# Your most books on one subject aircraft



## Micdrow (Nov 2, 2013)

Hi guys, 

I was curious on what books you have by subject aircraft. In other words all books that deal with the same aircraft.

Mine was a surprise to me as it turns out to be the Bf-109 as you can see LOL. The last one I had to throw in as its on Willy Messerschmitt, father of the Bf-109


----------



## vikingBerserker (Nov 2, 2013)

Wow, I think I might actually have a Bf-109 book you don't have, great collection Paul!

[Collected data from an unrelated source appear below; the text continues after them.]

(* ===== verification/GdocDemo.v ===== *)
(** GdocDemo: concrete instances of the parameters of the gDoc backend.

    The specification of the file system executed as a store, a JSON codec for
    cells with a one-letter text and sheets with a one-letter name, and the sort
    of the log; the theorems of GdocProps.v applied to them. *)
From Stdlib Require Import ZArith Lia Strings.Byte.
From stdpp Require Import gmap strings list sorting.
From S2P Require Import Prelude.
From S2P Require Import DataNode.
From S2P Require Import MasterData.
From S2P Require Import MasterServer.
From S2P Require Import FsClient.
From S2P Require Import EndToEnd.
From S2P Require Import FsCalls.
From S2P Require Import SheetRead.
From S2P Require Import FileSystem.
From S2P Require Import Locks.
From S2P Require Import GdocModel.
From S2P Require Import GdocFs.
From S2P Require Import GdocHandler.
From S2P Require Import GdocLocks.
From S2P Require Import GdocProps.
From S2P Require Import GdocFiles.
Open Scope Z_scope.

(** ** The specification as a store *)
Definition mem_open (name : string) (a : Fs) : result ClientError File * Fs :=
  if bad_name name then (Err ErrInvalid, a)
  else if decide (name ∈ fs_names a) then (Ok (mkFile' (fs_next a) name), fs_bind a name) else (Err ErrNotExist, a).

Definition mem_create (name : string) (a : Fs) : result ClientError File * Fs :=
  if bad_name name then (Err ErrInvalid, a)
  else if decide (name ∈ fs_names a) then (Err ErrExist, a) else (Ok (mkFile' (fs_next a) name), fs_bind a name).

Definition mem_read (f : File) (b : list byte) (row col : Z) (a : Fs) : result ClientError (Z * list byte) * Fs :=
  match fs_fds a !! file_fd f with
  | None => (Err (UnexpectedStatusError Status_NotFound), a)
  | Some name => (read_result (GetCellID row col) b (fs_cells a !! (name, GetCellID row col)), a)
  end.

Definition mem_write (f : File) (b : list byte) (row col : Z) (padding : list byte) (a : Fs) : result ClientError Z * Fs :=
  match fs_fds a !! file_fd f with
  | None => (Err ErrNotExist, a)
  | Some name => (Ok (Z.of_nat (length b)), fs_store a name (GetCellID row col) (cell_bytes (GetCellID row col) b padding))
  end.

(** The cells of a file, one after the other. *)
Definition mem_cells (name : string) (a : Fs) : list (Z * list byte) :=
  omap (λ kd, if decide (kd.1.1 = name ∧ kd.1.2 ≠ SheetMetaCellID) then Some (kd.1.2, kd.2) else None) (map_to_list (fs_cells a)).

Definition mem_sheet (f : File) (a : Fs) : list byte * Z * option ClientError :=
  match fs_fds a !! file_fd f with
  | None => ([], -1, Some ErrNotExist)
  | Some name =>
      let res := connect (mjoin (mem_cells name a).*2) (default [] (fs_cells a !! (name, SheetMetaCellID))) in
      (res, Z.of_nat (length res), None)
  end.

Lemma elem_of_mem_cells name a id d : (id, d) ∈ mem_cells name a ↔ fs_cells a !! (name, id) = Some d ∧ id ≠ SheetMetaCellID.
Proof.
  unfold mem_cells. rewrite list_elem_of_omap. split.
  - intros ([[nm i] e] & Hin%elem_of_map_to_list & H). cbn in H. case_decide as Hd; [|done]. destruct Hd as [-> Hd]. by simplify_eq.
  - intros [Hin Hid]. exists ((name, id), d). split; [by apply elem_of_map_to_list|]. cbn. by rewrite decide_True.
Qed.

Lemma mem_cells_nodup name a : NoDup (mem_cells name a).*1.
Proof.
  unfold mem_cells. pose proof (NoDup_fst_map_to_list (fs_cells a)) as Hnd. induction (map_to_list (fs_cells a)) as [|[[nm i] e] l IH]; [constructor|].
  cbn [fmap list_fmap] in Hnd. apply NoDup_cons in Hnd as [Hni Hnd]. cbn [omap list_omap]. case_decide as Hd; [|by apply IH].
  cbn [fst snd] in *. destruct Hd as [-> _]. apply NoDup_cons. split; [|by apply IH].
  intros ([j d] & Hj & Hin)%list_elem_of_fmap_1. apply list_elem_of_omap in Hin as ([[nm' i'] e'] & Hin & Hx). cbn in Hj, Hx. subst j.
  case_decide as Hd'; [|done]. simplify_eq. destruct Hd' as [-> _]. apply Hni. by apply (list_elem_of_fmap_2 fst) in Hin.
Qed.

Lemma mem_sheet_text name a : sheet_text (fs_cells a) name (mjoin (mem_cells name a).*2).
Proof.
  assert (omap fst ((λ p : Z * list byte, (Some p.1, p.2)) <$> mem_cells name a) = (mem_cells name a).*1) as Hids.
  { induction (mem_cells name a) as [|x l IH]; [done|]. cbn. by rewrite <- IH. }
  exists ((λ p, (Some p.1, p.2)) <$> mem_cells name a). rewrite Hids, <- list_fmap_compose. split_and!; [done| |apply mem_cells_nodup|].
  - apply Forall_fmap, Forall_forall. intros [id d] [Hin _]%elem_of_mem_cells. done.
  - intros id. split.
    + intros ([id' d] & -> & [Hin Hne]%elem_of_mem_cells)%list_elem_of_fmap_1. split; [done|by exists d].
    + intros [Hne [d Hd]]. apply (list_elem_of_fmap_2' fst _ (id, d)); [|done]. by apply elem_of_mem_cells.
Qed.

#[export] Instance mem_fs : SheetFs Fs := {
  sf_Create name := λ a, Some (mem_create name a);
  sf_Open name := λ a, Some (mem_open name a);
  sf_Delete _ := go_panic;
  sf_ReadAt f b row col := λ a, Some (mem_read f b row col a);
  sf_WriteAt f b row col padding := λ a, Some (mem_write f b row col padding a);
  sf_Read f := λ a, Some (mem_sheet f a, a)
}.

#[export] Instance mem_fs_laws : SheetFsLaws Fs.
Proof.
  refine {| sf_rel := λ s a (_ : Z), s = a |}.
  - intros s a n name <- _. exists (fst (mem_create name s)), (snd (mem_create name s)), (snd (mem_create name s)).
    split_and!; [by cbn; destruct (mem_create name s)| |done]. unfold mem_create. destruct (bad_name name) eqn:E; [by constructor|].
    case_decide; by constructor.
  - intros s a n name <- _. exists (fst (mem_open name s)), (snd (mem_open name s)), (snd (mem_open name s)).
    split_and!; [by cbn; destruct (mem_open name s)| |done]. unfold mem_open. destruct (bad_name name) eqn:E; [by constructor|].
    case_decide; by constructor.
  - intros s a n f b row col <- _ _ _. exists (fst (mem_read f b row col s)), s, s. cbn. unfold mem_read.
    destruct (fs_fds s !! file_fd f) eqn:E; split_and!; try done; by constructor.
  - intros s a n f b row col padding <- _ _ _ _. exists (fst (mem_write f b row col padding s)), (snd (mem_write f b row col padding s)), (snd (mem_write f b row col padding s)).
    cbn. unfold mem_write. destruct (fs_fds s !! file_fd f) eqn:E; split_and!; try done; by constructor.
  - intros s a n f <- _. exists (mem_sheet f s), s, s. split_and!; [done| |done]. unfold mem_sheet.
    destruct (fs_fds s !! file_fd f) eqn:E; [|by constructor]. by apply (fs_sheet s f s0), mem_sheet_text.
Defined.

(** ** A codec *)
Definition byte_of_Z (z : Z) : byte := default x00 (Byte.of_nat (Z.to_nat z)).
Definition letter (s : string) : byte := match s with String c _ => Ascii.byte_of_ascii c | EmptyString => x00 end.
Definition unletter (b : byte) : string := if Byte.eqb b x00 then "" else String (Ascii.ascii_of_byte b) "".

(** A cell value that is nothing but a text. *)
Definition text_value (m : string) : CellValue :=
  mkCellValue "" 0 0 None "" "" "" ANil 0 m None "" ANil ANil ANil ANil ANil None.

Definition demo_cell_json : JsonT Cell := {|
  jmarshal c := Ok [x7b; byte_of_Z (c_R c); byte_of_Z (c_C c); letter (cv_M (c_V c))];
  junmarshal b := match b with
                  | _ :: r :: c :: m :: _ => (mkCell (Z.of_nat (Byte.to_nat c)) (Z.of_nat (Byte.to_nat r)) (text_value (unletter m)), None)
                  | _ => (zero_Cell, Some "unexpected end of JSON input")
                  end |}.

(** The cells of an array, and what follows it. *)
Fixpoint demo_cells (b : list byte) : list Cell * list byte :=
  match b with
  | [] => ([], [])
  | x :: rest =>
      if Byte.eqb x x5d then ([], rest)
      else if Byte.eqb x x7b then
        match rest with
        | _ :: _ :: _ :: rest' => let '(cs, l) := demo_cells rest' in (fst (junmarshal (JsonT := demo_cell_json) b) :: cs, l)
        | _ => ([], [])
        end
      else demo_cells rest
  end.

Definition demo_fields (f m : byte) : Sheet := set_Config (if Byte.eqb f x01 then Some zero_SheetConfig else None) (set_Name (unletter m) zero_Sheet).

Definition demo_read_sheet (r : list Cell * list byte) : Sheet * option string :=
  match r.2 with
  | _ :: f :: m :: _ => (set_Celldata r.1 (demo_fields f m), None)
  | _ => (zero_Sheet, Some "unexpected end of JSON input")
  end.

(** A text that starts with a member has an array of cells first. *)
Definition demo_sheet_json : JsonT Sheet := {|
  jmarshal s := Ok [x7b; match sh_Config s with Some _ => x01 | None => x00 end; letter (sh_Name s); x7d];
  junmarshal b := match b with
                  | _ :: x22 :: _ => demo_read_sheet (demo_cells (drop 14 b))
                  | _ :: f :: m :: _ => (demo_fields f m, None)
                  | _ => (zero_Sheet, Some "unexpected end of JSON input")
                  end |}.

Definition demo_edit (r c : Z) (m : string) : UpdateV := mkUpdateV (mkCell c r (text_value m)) "0" "v".
Definition demo_range : UpdateRV :=
  mkUpdateRV "0" (mkIntRange [5; 6] [3; 4]) "rv" [[text_value "p"; text_value "q"]; [text_value "r"; text_value "s"]].
Definition demo_cg : UpdateCG := mkUpdateCG "cg" "0" "rowlen" ANil.

(** Messages: the first byte is the kind; an edit has the position and a letter. *)
Definition demo_kind (b : list byte) : string :=
  match b with x76 :: _ => "v" | x72 :: _ => "rv" | x67 :: _ => "cg" | _ => "" end.
Definition demo_edit_json : JsonT UpdateV := {|
  jmarshal _ := Ok [];
  junmarshal b := match b with
                  | _ :: r :: c :: m :: _ => (demo_edit (Z.of_nat (Byte.to_nat r)) (Z.of_nat (Byte.to_nat c)) (unletter m), None)
                  | _ => (mkUpdateV zero_Cell "" "", Some "unexpected end of JSON input")
                  end |}.

(** A type of which only the value [z] occurs. *)
Definition only {T} (z : T) : JsonT T := {| jmarshal _ := Ok []; junmarshal _ := (z, None) |}.

#[export] Instance demo_json : GoJson := {
  json_Cell := demo_cell_json;
  json_Sheet := demo_sheet_json;
  json_Any := only ANil;
  json_Borders := only [];
  json_Floats := only ∅;
  json_Frozen := only (mkFrozen 0 0 "");
  json_SheetConfig := only zero_SheetConfig;
  json_FilterSelect := only (mkFilterSelect [] [] zero_float zero_float zero_float zero_float zero_float zero_float zero_float zero_float
    zero_float zero_float);
  json_Filters := only ∅;
  json_AlternateFormatSaves := only [];
  json_ConditionFormatSaves := only [];
  json_PivotTable := only (mkPivotTable [] false [] 0 [] [] (mkIntRange [] []) [] "" []);
  json_DynamicArrays := only [];
  json_CalcChain := only (mkCalcChain 0 "" [] "" ANil 0 0);
  json_UpdateV := demo_edit_json;
  json_UpdateRV := only demo_range;
  json_UpdateCG := only demo_cg;
  json_UpdateCommon := only (mkUpdateCommon "" "" "" ANil);
  json_UpdateCalcChain := only (mkUpdateCalcChain "" "" 0 "" "");
  json_T := demo_kind
}.

(** ** The sort of the log *)
Definition later (a b : Log) : Prop := lg_Time b <= lg_Time a.
#[export] Instance later_dec a b : Decision (later a b).
Proof. unfold later. apply _. Defined.
#[export] Instance later_total : Total later.
Proof. intros a b. unfold later. lia. Qed.
#[export] Instance later_trans : Transitive later.
Proof. intros a b c. unfold later. lia. Qed.

#[export] Instance demo_sort : LogSort.
Proof.
  refine {| log_sort := merge_sort later |}.
  - apply merge_sort_Permutation.
  - intros l. apply (StronglySorted_merge_sort later).
Defined.

(** ** BSON *)

(** An object comes back as a list of keys and values, which is an array in JSON. *)
Fixpoint bson_any (v : Any) : Any :=
  match v with
  | AArr l => AArr (map bson_any l)
  | AObj l => AArr (map (λ '(k, x), AObj [("Key", AStr k); ("Value", bson_any x)]) l)
  | _ => v
  end.

#[export] Instance demo_bson : Bson := λ c,
  let v := c_V c in
  mkCell (c_C c) (c_R c)
    (mkCellValue (cv_Bg v) (cv_Bl v) (cv_Cl v) (cv_Ct v) (cv_F v) (cv_Fc v) (cv_Ff v) (bson_any (cv_Fs v)) (cv_It v) (cv_M v) (cv_Mc v)
       (cv_Tb v) (bson_any (cv_Tr v)) (bson_any (cv_V v)) (bson_any (cv_Ht v)) (bson_any (cv_Vt v)) (bson_any (cv_Rt v)) (cv_Ps v)).

(** ** A file with two edits *)
Definition demo_fs : Fs := mkFs {["a"]} ∅ 0 ∅.
Definition demo_state : GState Fs := mkGState demo_fs (mkMongo [mkFileRecord "a" false] [] []) empty_tables.
Definition demo_edits : list (UpdateV * Z) := [(demo_edit 1 2 "x", 10000000); (demo_edit 3 4 "y", 11500000); (demo_edit 1 2 "z", 20000000)].

Lemma empty_free : locks_free empty_tables.
Proof. split; [split|]; try done. by intros f [r H]. Qed.

Lemma demo_ready : ready "a" demo_state demo_fs 0.
Proof.
  by split; [split|apply empty_free|].
Qed.

Lemma demo_edit_ok e : e ∈ demo_edits → edit_ok "a" (view demo_fs) e.
Proof.
  intros He. unfold demo_edits in He. repeat (apply elem_of_cons in He as [->|He]); try by apply not_elem_of_nil in He.
  all: split_and!; try done; (split; [eexists _, _; split_and!; [reflexivity|cbn; lia|reflexivity]|reflexivity]).
Qed.


(** Edits at the times [ts], an undo up to [t], and the text of the cell then. *)
Definition undo_text (es : list (UpdateV * Z)) (t : Z) : option string :=
  (λ r, cv_M (c_V (fst (fst r)))) <$> (edits "a" "me" es;; _ ← UndoLogs "a" t; read_cell "a" 1 2) demo_state.

(** An edit a microsecond after the point in time, but in its millisecond, stays. *)
Example same_millisecond_stays : undo_text [(demo_edit 1 2 "x", 5001000)] 5000000 = Some "x".
Proof. vm_compute. reflexivity. Qed.

(** Two edits of a cell in one millisecond: MongoDB may return the first one first,
    and the undo leaves its value. *)
Example tie_undone_wrongly : undo_text [(demo_edit 1 2 "x", 10000000); (demo_edit 1 2 "z", 10000500)] 5000000 = Some "x".
Proof. vm_compute. reflexivity. Qed.

(** The value of a cell that holds an object is replaced by an array in the log. *)
Definition object_cell : Cell :=
  mkCell 2 1 (mkCellValue "" 0 0 None "" "" "" ANil 0 "" None "" ANil (AObj [("a", ABool true)]) ANil ANil ANil None).

Example object_not_restored :
  (λ r, (λ l, cv_V (c_V (lg_Old l))) <$> mg_log (g_mongo r.2)) <$> logGridValue "a" "me" zero_Cell object_cell 0 demo_state
  = Some [AArr [AObj [("Key", AStr "a"); ("Value", ABool true)]]].
Proof. vm_compute. reflexivity. Qed.

Lemma edit_read_back_witness : ∃ st1 st2 a', persistGridValue (demo_edit 1 2 "x") "a" "me" 10000000 demo_state = Some ((), st1)
  ∧ read_cell "a" 1 2 st1 = Some ((mkCell 2 1 (text_value "x"), None), st2)
  ∧ same_view (view a') (put_view "a" (view demo_fs) (mkCell 2 1 (text_value "x"))) ∧ sf_rel (g_fs st1) a' (0 + 3)
  ∧ mg_log (g_mongo st1) = [bson_log (mkLog "a" "me" (mkCell 2 1 (text_value "x")) (mkCell 2 1 zero_CellValue) 10000000)].
Proof.
  apply (edit_read_back "a" "me" (demo_edit 1 2 "x") 10000000 demo_state demo_fs 0 demo_ready); [done|done|].
  eexists _, _. split_and!; [reflexivity|cbn; lia|reflexivity].
Defined.

Definition demo_rename : UpdateCommon := mkUpdateCommon "all" "0" "name" (AStr "b").


(** A title that was deleted for ever cannot be used again: the sheet file stays
    in the file system. *)
Example recreate_fails :
  fst <$> (_ ← CreateFile "b"; _ ← DeleteForever "b"; CreateFile "b") demo_state = Some (Some (EFs ErrExist)).
Proof. vm_compute. reflexivity. Qed.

Book wise I don't have a lot on a single aircraft, but if you include reports, articles, microfiche, and parts of books for me it would be the Martin 139 family (aka B-10).


----------



## Micdrow (Nov 2, 2013)

vikingBerserker said:


> Wow, I think I might actually have a Bf-109 book you don't have, great collection Paul!
> 
> Book wise I don't have a lot on a single aircraft, but if you include reports, articles, microfiche, and parts of books for me it would be the Martin 139 family (aka B-10).



Thanks David,

I just added a couple more above. Still finding more books as I am trying to get every thing together LOL. Yeah these are just books I have, it does not cover pdf manuals or pdf books on the subject or documents.


----------



## Lucky13 (Nov 2, 2013)

Some would say, that you have a slight Bf 109 fetish....


----------



## Micdrow (Nov 2, 2013)

Lucky13 said:


> Some would say, that you have a slight Bf 109 fetish....



Well at least she is cute LOL, I am still surprised how many I have on the subject. Probably the second most books I have on a subject would you believe would be the stuka LOL.


----------



## Airframes (Nov 2, 2013)

Heck, I'd need to check, but at a guess, probably the Spitfire, if I include biographies etc.


----------



## Micdrow (Nov 2, 2013)

Airframes said:


> Heck, I'd need to check, but at a guess, probably the Spitfire, if I include biographies etc.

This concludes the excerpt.